That's not the point. The point is that Netflix, HBO, Spotify, et. al. have to pay the 30% Apple/Google tax while the movie, music, etc. products from Apple/Google don't.

Warren's proposed rule is, effectively, you can produce something or you can sell something, but not both. Apple would need to decide if they want to be an app maker or an app seller.

I don't understand why people should not be permitted to go to netflix.com to install the netflix app, or to twitter.com etc etc
Because then they'd install a fake Netflix malware from getnetflix.com
that gets into interesting Human-Comp Interaction discussions, but a good place to start is that the HCI dynamic of mobile/tablet platforms is totally different (deliberately) from that traditional approach to browsers. So I guess it could be done, but relying on that approach undermines a lot of what make mobile platforms 'mobile platforms.'
its not about workflow, its about not allowing sideloaded apps. the question is whether it is pro or anti consumer? does it hurt the consumer to pay 30% apple tax for netflix, or does the walled garden benefit the consumer by protecting them?
I obviously have the view that the walled garden benefits consumers, so my bias shows. And, I think there's a lot of wiggle room on the cost to host in the App store.

However, US monopoly law is based on consumer harm, so...

I think on a mobile platform, with plenty of competition to not buy an iOS-based phone, a walled garden absolutely benefits consumers more than it hurts. There is so much PII on phones now.
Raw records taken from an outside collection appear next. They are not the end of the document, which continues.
Lemma extends_emit (n : nat) (g0 gen : codegen_t) op arg :
  statement_opcode op = true ->
  extends n g0 gen -> extends n g0 (codegen_emit gen op arg).
Proof.
  intros Hop (H1 & H2 & H3 & H4 & H5 & H6).
  unfold extends.
  assert (instructions (code (codegen_emit gen op arg))
          = (instructions (code gen)
               ++ [mk_instruction op arg EmptyString EmptyString])%list)
    as -> by reflexivity.
  split_extends.
  - rewrite length_app. lia.
  - rewrite take_app_le by lia. exact H2.
  - intros Hall. rewrite drop_app_le by lia.
    apply Forall_app. split; [now apply H3|].
    constructor; [exact Hop|constructor].
  - exact H4.
  - exact H5.
  - intros Hf. now apply buffer_fits_emit, H6.
Qed.

Lemma take_alter_ge {A} (f : A -> A) (l : list A) (n i : nat) :
  (n <= i)%nat -> take n (alter f i l) = take n l.
Proof.
  revert n i. induction l as [|x l IH]; intros n i Hni; [now destruct i, n|].
  destruct n as [|n]; [reflexivity|]. destruct i as [|i]; [lia|].
  simpl. f_equal. apply IH. lia.
Qed.

Lemma drop_alter_ge {A} (f : A -> A) (l : list A) (n i : nat) :
  (n <= i)%nat -> drop n (alter f i l) = alter f (i - n)%nat (drop n l).
Proof.
  revert n i. induction l as [|x l IH]; intros n i Hni; [now destruct n|].
  destruct n as [|n]; [now rewrite Nat.sub_0_r|].
  destruct i as [|i]; [lia|]. simpl. apply IH. lia.
Qed.

Lemma Forall_alter_keep {A} (P : A -> Prop) (f : A -> A) (l : list A) (i : nat) :
  (forall x, P x -> P (f x)) -> Forall P l -> Forall P (alter f i l).
Proof.
  intros Hf. revert i. induction l as [|x l IH]; intros i H; [constructor|].
  inversion H as [|? ? Hx Hl]; subst.
  destruct i as [|i]; simpl; constructor; auto; now apply IH.
Qed.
Given the total lack of InfoSec knowledge, especially at the mobile-user level, a walled garden is crucial: see every Google Store vuln that hasn't hit Apple.

Theres a pretty good argument to be made that it nearly eliminates piracy, and is good for business too.
my dudes: charge yearly $$ to get a cert that allows you to request permissions higher than "access {camera, location while in use, microphone}" and most of the truly harsh PII issues go away afaict

the harm isn't consumer oriented, since it's somewhat diffuse, it's about concentration of market power in the industry.

we could live in a world where you target one distribution platform, and phone vendors compete to police malware, but instead we have walled gardens that police content & economically lock you to their environments and don't even do a good job about malware

different from _desktops_, but pointedly not browsers. from a HCI standpoint it's actually quite similar to browsers: sandboxed point and click
You obviously have never had to clean malware from people’s computers because they installed what they thought was a legitimate app or printer driver.
You can make and distribute your own app on Android and totally bypass Google Play already.

Also - having a security policy is different than taking a 30% cut of all commercial activity on the platform.